By Jane Hoskyn
Good dating and great flirting is all about listening. But there’s more to listening than paying attention to words – it’s also about tuning into what someone says with their eyes, their posture and even with the way they’re pointing their feet.
Body language has the power to attract, and it speaks volumes about what someone thinks of you. You can usually tell whether someone fancies you (or doesn’t), just by paying attention to their physical tics and to the tone of their voice when they’re with you. Use our body lingo dictionary to work out what they’re really thinking…
What it is: Talking excessively or foolishly. What it means: It ain’t what they say, it’s the way that they say it. Many people turn into nervous, babbling loons when they’re talking to someone they fancy. When someone babbles to you, try to engage in what they’re saying. This will boost their confidence, and, before you know it, they’ll be perfectly relaxed.
What it is: Speed of involuntary blinking. What it means: When we see something we like, whether it’s a cake, a beer or a gorgeous person across a crowded room, we blink more quickly. An increased blink rate is infectious, so you’ll probably start doing it too.
What it is: Folded arms or another self-imposed physical barrier. What it means: Body barriers are people’s way of telling you to leave them alone. If they feel comfortable with you, their barriers should drop. But don’t be too literal when reading these signals. If you’re waiting for a taxi with your date and they fold their arms, they’re probably cold.
What it is: An involuntary eye-wander around your body. What it means: If they can’t help checking you out, even while you’re deep in conversation, they definitely want to get to know you better. They’ll look mostly at your face, but their eyes will subconsciously wander to other bits of your body – especially your hands, thighs and mouth.
Broken contact barrier
What it is: Touching, or failing to pull away when touched, such as when knees brush under the table. What it means: Western culture dictates that strangers don’t go around touching each other, because it’s a gross invasion of personal space. But when someone’s flirting with you, they will break that contact barrier. It’s a sure sign that they’re interested.
What it is: A brief, involuntary raise of the eyebrows What it means: When we first see someone we fancy, our eyebrows rise and fall when we make eye contact. If they fancy us back, they do the same. It’s very quick – a fraction of a second – but it’s pretty unmistakable. Forward posture What it is: Leaning in with the shoulders. What it means: Forget that stereotypical image of the handsome devil leaving back against the bar. Leaning back shows aloofness and a lack of interest. Instead, someone who’s leaning slightly towards you is interested in you and in what you’re saying.
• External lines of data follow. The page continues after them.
(** C1: [_download_single_paper] invokes the adapters in the order CORE,
    arXiv, NCBI, Europe PMC, each with the identifier and the output
    folder it was given; it stops at the first adapter that succeeds and
    returns that adapter's result; when all four fail it returns a
    failure whose message gives, each after the name of its provider,
    the four failure reasons.  The adapters are any stubs, their
    invocations traced. *)
Theorem fallback_order (S : Type)
    (beh : Provider -> string -> string -> S -> Result * S)
    (doi out : string) (s : S) :
  exists (k : nat) (r : Result) (s' : S) (trace : list Spec.Call),
    _download_single_paper (Spec.traced beh) doi out (s, []) = (r, (s', trace))
    /\ (1 <= k <= 4)%nat
    /\ map Spec.provider trace = take k Spec.priority
    /\ Forall (fun c => Spec.call_doi c = doi /\ Spec.call_folder c = out)
         trace
    /\ Forall (fun c => success (Spec.outcome c) = false) (removelast trace)
    /\ (success r = true -> Spec.outcome <$> last trace = Some r)
    /\ (success r = false ->
        exists r1 r2 r3 r4,
          trace = [Spec.mkCall CORE doi out r1; Spec.mkCall ArXiv doi out r2;
                   Spec.mkCall NCBI doi out r3;
                   Spec.mkCall EuropePMC doi out r4]
          /\ success r1 = false /\ success r2 = false
          /\ success r3 = false /\ success r4 = false
          /\ r = failure (Spec.composite_error r1 r2 r3 r4) doi
          /\ (forall e1 e2 e3 e4,
                error r1 = Some e1 -> error r2 = Some e2 ->
                error r3 = Some e3 -> error r4 = Some e4 ->
                error r = Some ("All sources failed - CORE: " ++ e1
                                ++ "; arXiv: " ++ e2
                                ++ "; NCBI: " ++ e3
                                ++ "; Europe PMC: " ++ e4))).
Proof.
  unfold _download_single_paper, Spec.traced. cbn [fst snd app].
  destruct (beh CORE doi out s) as [r1 s1] eqn:E1.
  destruct (success r1) eqn:S1.
  { exists 1%nat, r1, s1, [Spec.mkCall CORE doi out r1]. cbn.
    chain_case. }
  cbn [fst snd app].
  destruct (beh ArXiv doi out s1) as [r2 s2] eqn:E2.
  destruct (success r2) eqn:S2.
  { exists 2%nat, r2, s2,
      [Spec.mkCall CORE doi out r1; Spec.mkCall ArXiv doi out r2]. cbn.
    chain_case. }
  cbn [fst snd app].
  destruct (beh NCBI doi out s2) as [r3 s3] eqn:E3.
  destruct (success r3) eqn:S3.
  { exists 3%nat, r3, s3,
      [Spec.mkCall CORE doi out r1; Spec.mkCall ArXiv doi out r2;
       Spec.mkCall NCBI doi out r3]. cbn.
    chain_case. }
  cbn [fst snd app].
  destruct (beh EuropePMC doi out s3) as [r4 s4] eqn:E4.
  destruct (success r4) eqn:S4.
  { exists 4%nat, r4, s4,
      [Spec.mkCall CORE doi out r1; Spec.mkCall ArXiv doi out r2;
       Spec.mkCall NCBI doi out r3; Spec.mkCall EuropePMC doi out r4]. cbn.
    chain_case. }
  exists 4%nat, (failure (Spec.composite_error r1 r2 r3 r4) doi), s4,
    [Spec.mkCall CORE doi out r1; Spec.mkCall ArXiv doi out r2;
     Spec.mkCall NCBI doi out r3; Spec.mkCall EuropePMC doi out r4].
  split; [reflexivity|]. split; [lia|]. split; [reflexivity|].
  split; [repeat constructor|].
  split; [repeat constructor; assumption|].
  split; [discriminate|].
  intros _. exists r1, r2, r3, r4.
  split; [reflexivity|]. repeat (split; [assumption|]).
  split; [reflexivity|].
  intros e1 e2 e3 e4 H1 H2 H3 H4. cbn [error failure].
  unfold Spec.composite_error, Spec.reason. rewrite H1, H2, H3, H4.
  reflexivity.
Qed.
(* ===== verification/_CoqProject ===== *)
-Q . S2P
Prelude.v
State.v
Model.v
Sample.v
Graph.v
DagBuild.v
Timetable.v
DagRunQuery.v
TaskInstance.v
DagClear.v
PoolSlots.v
TiDeps.v
Skip.v
DagRun.v
MarkTasks.v
Executor.v
ExecutorImpl.v
DebugExecutor.v
Scheduler.v
SchedulerEvents.v
SchedulerRuns.v
SchedulerCreate.v
SchedulerLoop.v
Backfill.v
Dict.v
Serialization.v
SerializedDag.v
DagRoundTrip.v
DagProcessing.v
Sla.v
Sensors.v
LocalTaskJob.v
System.v
DagTable.v
DagBag.v
DagSync.v
DagApi.v
Url.v
Connection.v
Secrets.v
Config.v
Masker.v
(** Writing a list of rows back is one update of the rows with their keys. *)
Lemma merge_all_update (f : TaskInstance → TaskInstance) L s :
  (∀ t, TI.primary (f t) = TI.primary t) → ti_keys_unique (task_instance s) →
  NoDup (TI.primary <$> L) → (∀ t, t ∈ L → t ∈ task_instance s) →
  foldl (λ s t, merge_ti (f t) s) s L =
  with_task_instance (update_where (λ r, TI.primary r ∈? TI.primary <$> L) f (task_instance s)) s.
Proof.
  intros Hf. revert s. induction L as [|t L IH]; intros s Hk HL Hin.
  { simpl. trans (with_task_instance (task_instance s) s); [by destruct s|]. f_equal.
    symmetry. etrans; [|apply list_fmap_id]. by apply list_fmap_ext. }
  rewrite fmap_cons in HL. apply NoDup_cons in HL as [Hn HL]. cbn [foldl].
  rewrite (merge_as_update t (f t) s Hk (Hin t (list_elem_of_here _ _)) (Hf t) f eq_refl).
  rewrite IH; cbn [task_instance with_task_instance].
  - match goal with |- with_task_instance ?a (with_task_instance ?b ?s) = _ =>
      change (with_task_instance a (with_task_instance b s)) with (with_task_instance a s) end.
    f_equal. unfold update_where. rewrite <-list_fmap_compose. apply list_fmap_ext. intros i r _.
    rewrite fmap_cons. cbn [compose]. unfold same_ti.
    destruct (decide (TI.primary t = TI.primary r)) as [E|E].
    + rewrite (bool_decide_eq_true_2 (TI.primary t = TI.primary r)) by done.
      rewrite (bool_decide_eq_false_2 (_ ∈ TI.primary <$> L)) by (rewrite Hf; by rewrite <-E).
      rewrite bool_decide_eq_true_2; [done|]. rewrite <-E. left.
    + rewrite (bool_decide_eq_false_2 (TI.primary t = TI.primary r)) by done.
      assert ((TI.primary r ∈? TI.primary t :: (TI.primary <$> L)) = (TI.primary r ∈? TI.primary <$> L)) as ->; [|done].
      apply bool_decide_ext. rewrite elem_of_cons. naive_solver.
  - unfold ti_keys_unique. by rewrite update_where_keys.
  - done.
  - intros t' Ht'. apply elem_of_update_where. exists t'. split; [apply Hin; by right|]. unfold same_ti.
    rewrite bool_decide_eq_false_2; [done|]. intros E. apply Hn. rewrite E. apply list_elem_of_fmap. eauto.
Qed.

(** The same for the rows that a query selects. *)
Lemma merge_filter_update (f : TaskInstance → TaskInstance) p s :
  (∀ t, TI.primary (f t) = TI.primary t) → ti_keys_unique (task_instance s) →
  foldl (λ s t, merge_ti (f t) s) s (List.filter p (task_instance s)) =
  with_task_instance (update_where p f (task_instance s)) s.
Proof.
  intros Hf Hk. rewrite merge_all_update; [|done|done|by apply NoDup_fmap_filterb|by intros t [_ ?]%elem_of_filterb].
  f_equal. apply list_fmap_ext. intros i r Hr.
  rewrite (keys_of_filter p _ r Hk); [done|by eapply list_elem_of_lookup_2].
Qed.

Lemma lookup_task_Some dag tid t :
  lookup_task dag tid = Some t → t ∈ task_dict dag ∧ task_id t = tid.
Proof.
  unfold lookup_task. intros [H1 H2]%find_some. bool_to_prop.
  by rewrite list_elem_of_In.
Qed.

Lemma lookup_task_None dag tid : lookup_task dag tid = None ↔ tid ∉ task_ids dag.
Proof.
  unfold lookup_task, task_ids. split.
  - intros HN (t & -> & Ht)%list_elem_of_fmap. eapply find_none in HN; [|by apply list_elem_of_In].
    by bool_to_prop.
  - intros Hn. destruct (List.find _ _) as [t|] eqn:E; [|done].
    apply find_some in E as [H1 H2]. bool_to_prop. exfalso; apply Hn.
    apply list_elem_of_fmap. exists t. by rewrite list_elem_of_In.
Qed.

Lemma has_task_lookup dag tid : has_task dag tid = true ↔ is_Some (lookup_task dag tid).
Proof.
  rewrite <-not_eq_None_Some, lookup_task_None. unfold has_task. rewrite existsb_elem.
  unfold task_ids. rewrite list_elem_of_fmap. split.
  - intros (t & Ht & E) Hn. bool_to_prop. apply Hn. eauto.
  - intros Hn. destruct (existsb (λ t, task_id t ≟ tid) (task_dict dag)) eqn:E.
    + by apply existsb_elem in E.
    + rewrite existsb_false_elem in E. exfalso. apply Hn. intros (t & -> & Ht).
      specialize (E t Ht). by bool_to_prop.
Qed.

#[export] Hint Resolve merge_ti_keys : airflow.
(* ===== verification/DagBuild.v ===== *)
(** * DagBuild: constructing DAGs

    What a DAG file does: [DAG.__init__], [BaseOperator.__init__], [DAG.add_task],
    the setter of [BaseOperator.dag], [_set_relatives] with [set_upstream] and
    [set_downstream], [chain] and [cross_downstream] ([models/dag.py],
    [models/baseoperator.py]), [TaskGroup] ([utils/task_group.py]), [EdgeModifier]
    ([utils/edgemodifier.py]), [XComArg] ([models/xcom_arg.py]) and the contexts
    that [with dag:] and [with TaskGroup(..):] push.

    The objects are cells of a heap and are compared by their address, as [is]
    does; the relatives are sets of ids, as in the code.  An exception abandons
    the DAG file, so the heap it leaves behind is not kept. *)

From stdpp Require Import relations.
From S2P Require Import Prelude State Model Sample Graph.

Module DagBuild.

(** ** The heap *)

(** An operator; its dates and relatives are attributes of [oc_op]. *)
Record OpCell := { oc_op : BaseOperator; oc_dag : option nat }.

(** A DAG: its scalar attributes are those of [dc_attrs]; the tasks are the
    insertion-ordered dictionary [dc_task_dict] of operator addresses. *)
Record DagCell := {
  dc_attrs : DAG;
  dc_task_dict : list (string * nat);
  dc_task_group : nat;
  dc_edge_info : gmap (string * string) (option string);
}.

Inductive Child := ChildTask (r : nat) | ChildGroup (r : nat).

(** A task group.  All groups of a DAG share the set object [used_group_ids];
    it is kept in the cell of the group [gc_used_in]. *)
Record GroupCell := {
  _group_id : option string;
  prefix_group_id : bool;
  _parent_group : option nat;
  gc_used_in : nat;
  used_group_ids : gset (option string);
  children : list (string * Child);
  upstream_group_ids : gset (option string);
  downstream_group_ids : gset (option string);
  gc_upstream_task_ids : gset string;
  gc_downstream_task_ids : gset string;
}.

Record EdgeModifier := {
  em_label : option string;
  em_upstream : list nat;
  em_downstream : list nat;
}.

Record Heap := {
  h_ops : list OpCell;
  h_dags : list DagCell;
  h_groups : list GroupCell;
  h_edges : list EdgeModifier;
  _context_managed_dag : option nat;
  _previous_context_managed_dags : list nat;
  _context_managed_task_group : option nat;
  _previous_context_managed_task_groups : list nat;
}.

Definition empty_heap : Heap := Build_Heap [] [] [] [] None [] None [].

(** The subclasses of [TaskMixin]; an [XComArg] is known by its operator. *)
Inductive TaskMixin :=
| MTask (r : nat)
| MGroup (r : nat)
| MXComArg (operator : nat)
| MEdge (r : nat).

Definition with_ops (l : list OpCell) (h : Heap) : Heap :=
  Build_Heap l (h_dags h) (h_groups h) (h_edges h) (_context_managed_dag h) (_previous_context_managed_dags h)
    (_context_managed_task_group h) (_previous_context_managed_task_groups h).
Definition with_dags (l : list DagCell) (h : Heap) : Heap :=
  Build_Heap (h_ops h) l (h_groups h) (h_edges h) (_context_managed_dag h) (_previous_context_managed_dags h)
    (_context_managed_task_group h) (_previous_context_managed_task_groups h).
Definition with_groups (l : list GroupCell) (h : Heap) : Heap :=
  Build_Heap (h_ops h) (h_dags h) l (h_edges h) (_context_managed_dag h) (_previous_context_managed_dags h)
    (_context_managed_task_group h) (_previous_context_managed_task_groups h).
Definition with_edges (l : list EdgeModifier) (h : Heap) : Heap :=
  Build_Heap (h_ops h) (h_dags h) (h_groups h) l (_context_managed_dag h) (_previous_context_managed_dags h)
    (_context_managed_task_group h) (_previous_context_managed_task_groups h).
Definition with_dag_context (c : option nat) (p : list nat) (h : Heap) : Heap :=
  Build_Heap (h_ops h) (h_dags h) (h_groups h) (h_edges h) c p
    (_context_managed_task_group h) (_previous_context_managed_task_groups h).
Definition with_group_context (c : option nat) (p : list nat) (h : Heap) : Heap :=
  Build_Heap (h_ops h) (h_dags h) (h_groups h) (h_edges h) (_context_managed_dag h)
    (_previous_context_managed_dags h) c p.
(** ** [Timetable.iter_between] *)

(** The [while] loop of the generator, with fuel. *)
Fixpoint iter_loop (fuel : nat) (tt : Timetable) (now : datetime) (between : TimeRestriction)
    (next_info : option DagRunInfo) : result (list datetime) :=
  match next_info with
  | None => Ok []
  | Some i =>
      match fuel with
      | O => Err OutOfFuel
      | S fuel =>
          let dagrun_start := di_start (data_interval i) in
          next_info ← next_dagrun_info tt now (Some dagrun_start) between;
          rest ← iter_loop fuel tt now between next_info;
          Ok (dagrun_start :: rest)
      end
  end.

Definition iter_between (fuel : nat) (tt : Timetable) (now start end_ : datetime) (align : bool)
    : result (list datetime) :=
  if end_ <? start then Err ValueError
  else
    let between := {| earliest := Some start; latest := Some end_; tr_catchup := true |} in
    if align then
      next_info ← next_dagrun_info tt now None between;
      iter_loop fuel tt now between next_info
    else
      next_info ← next_dagrun_info tt now (Some start) between;
      rest ← iter_loop fuel tt now between next_info;
      Ok (start :: rest).

(** ** The methods of [DAG] *)

Section Dag.
(** The cron schedule of an expression in the DAG's time zone. *)
Context (cron_schedule : string → Schedule).

Definition timetable (dag : DAG) : Timetable :=
  match schedule_interval dag with
  | None => NullTimetable
  | Some (ScheduleCron e) =>
      if e ≟ "@once" then OnceTimetable else DataIntervalTimetable (cron_schedule (cron_presets e))
  | Some (ScheduleDelta d) => DataIntervalTimetable (DeltaSchedule d)
  end.

(** [min] and [max] of a list, None when it is empty. *)
Definition min_date (l : list datetime) : option datetime :=
  match l with [] => None | x :: l => Some (foldl Z.min x l) end.
Definition max_date (l : list datetime) : option datetime :=
  match l with [] => None | x :: l => Some (foldl Z.max x l) end.

Definition _time_restriction (dag : DAG) : TimeRestriction :=
  let start_dates := omap op_start_date (task_dict dag) ++ option_list (dag_start_date dag) in
  let end_dates := omap op_end_date (task_dict dag) ++ option_list (dag_end_date dag) in
  {| earliest := min_date start_dates; latest := max_date end_dates; tr_catchup := catchup dag |}.

Definition dag_next_dagrun_info (dag : DAG) (now : datetime) (date_last_automated_dagrun : option datetime)
    : result (option datetime * option datetime) :=
  next_info ← next_dagrun_info (timetable dag) now date_last_automated_dagrun (_time_restriction dag);
  Ok match next_info with
     | None => (None, None)
     | Some i => (Some (di_start (data_interval i)), Some (run_after i))
     end.

Definition following_schedule (dag : DAG) (now dttm : datetime) : result (option datetime) :=
  next_info ← next_dagrun_info (timetable dag) now (Some dttm)
                {| earliest := None; latest := None; tr_catchup := true |};
  Ok ((λ i, di_start (data_interval i)) <$> (next_info : option DagRunInfo)).

Definition previous_schedule (dag : DAG) (dttm : datetime) : option datetime :=
  match timetable dag with
  | DataIntervalTimetable sch => Some (get_prev sch dttm)
  | _ => None
  end.

Definition normalize_schedule (dag : DAG) (now dttm : datetime) : result datetime :=
  following ← following_schedule dag now dttm;
  Ok match following with
     | None => dttm
     | Some f => if negb (previous_schedule dag f ≟ Some dttm) then f else dttm
     end.

(** [start_date=None] takes the earliest start date; comparing it when there is
    none is a TypeError. *)
Definition get_run_dates (fuel : nat) (dag : DAG) (now : datetime) (start_date end_date : option datetime)
    (align : bool) : result (list datetime) :=
  match match start_date with None => earliest (_time_restriction dag) | Some d => Some d end with
  | None => Err TypeError
  | Some start =>
      py_sorted Z.leb <$> iter_between fuel (timetable dag) now start (default now end_date) align
  end.
End Dag.
End Timetable.
Import Timetable.

(** ** What a schedule promises *)

(** Moving on: the next time is later. *)
Class Advances (sch : Schedule) : Prop := get_next_later : ∀ t, (t < get_next sch t)%Z.

(** A fixed set of times: [get_next], [get_prev] and [align] find the nearest
    one after, before, and at or after a date. *)
Class OnGrid (sch : Schedule) (grid : datetime → Prop) : Prop := {
  next_after t : (t < get_next sch t)%Z ∧ grid (get_next sch t);
  next_first t u : grid u → (t < u)%Z → (get_next sch t ≤ u)%Z;
  prev_before t : (get_prev sch t < t)%Z ∧ grid (get_prev sch t);
  prev_last t u : grid u → (u < t)%Z → (u ≤ get_prev sch t)%Z;
  align_from t : (t ≤ align sch t)%Z ∧ grid (align sch t);
  align_first t u : grid u → (t ≤ u)%Z → (align sch t ≤ u)%Z;
}.

#[export] Instance grid_advances sch grid : OnGrid sch grid → Advances sch.
Proof. intros H t. apply next_after. Qed.

Section Cron.
Local Open Scope Z_scope.
Context (matches : datetime → Prop) (cron_next cron_prev : datetime → datetime) (offset start_time : Z).

(** What croniter documents: the first match after, and the last one before. *)
Hypothesis cron_next_spec : ∀ x, x < cron_next x ∧ matches (cron_next x) ∧
  ∀ y, matches y → x < y → cron_next x ≤ y.
Hypothesis cron_prev_spec : ∀ x, cron_prev x < x ∧ matches (cron_prev x) ∧
  ∀ y, matches y → y < x → y ≤ cron_prev x.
What it is: Looking around the face, shoulders and upper body. What it means: When someone fancies you, they tend to widen their gaze to take in your head-and-shoulders “triangle”. When talking to friends and family, our gaze tends to be restricted to eyes, nose and mouth, and with strangers, we tend to dart from eye to eye and past their face altogether.
What it is: A subconscious, sometimes suppressed smile. What it means: When you see someone you fancy, you automatically smile with your mouth and eyes. You probably try to suppress it and you may look down or blush, but the smile is there. Spot it in someone who’s looking at you, and you’re onto a winner.
Lingering eye contact
What it is: Holding your gaze for longer than a fraction of a second. What it means: Lingering eye contact is the single biggest sign that someone likes you. If they catch your eye, hold it for a beat, look away and then look back, they definitely like what they see. If they hold your gaze for a couple of seconds or more, they’re consciously and assertively sending the message that they’re flirting with you.
What it is: Subtle matching of behaviour, such as crossed legs or sipping a drink. What it means: Mirrored actions suggest a connection between two people, and it’s a powerful way of flirting. We all like people who are like us, so if you behave like someone else it will encourage them to warm to you. So mirror their behaviour – but don’t do it immediately, and don’t mimic them, or you’ll look as though you’re making fun of them.
What it is: Pouting or tightly closed mouth. What it means: A pout is not the killer sexual signal you might think it is. Be very wary of pouting or pursing your lips. Evolution has left us seeing it as a strong sign of disapproval and even dislike. Plenty of people do it without realising the signals they’re sending out, so keep those lips relaxed if you plan on using them for kissing later on.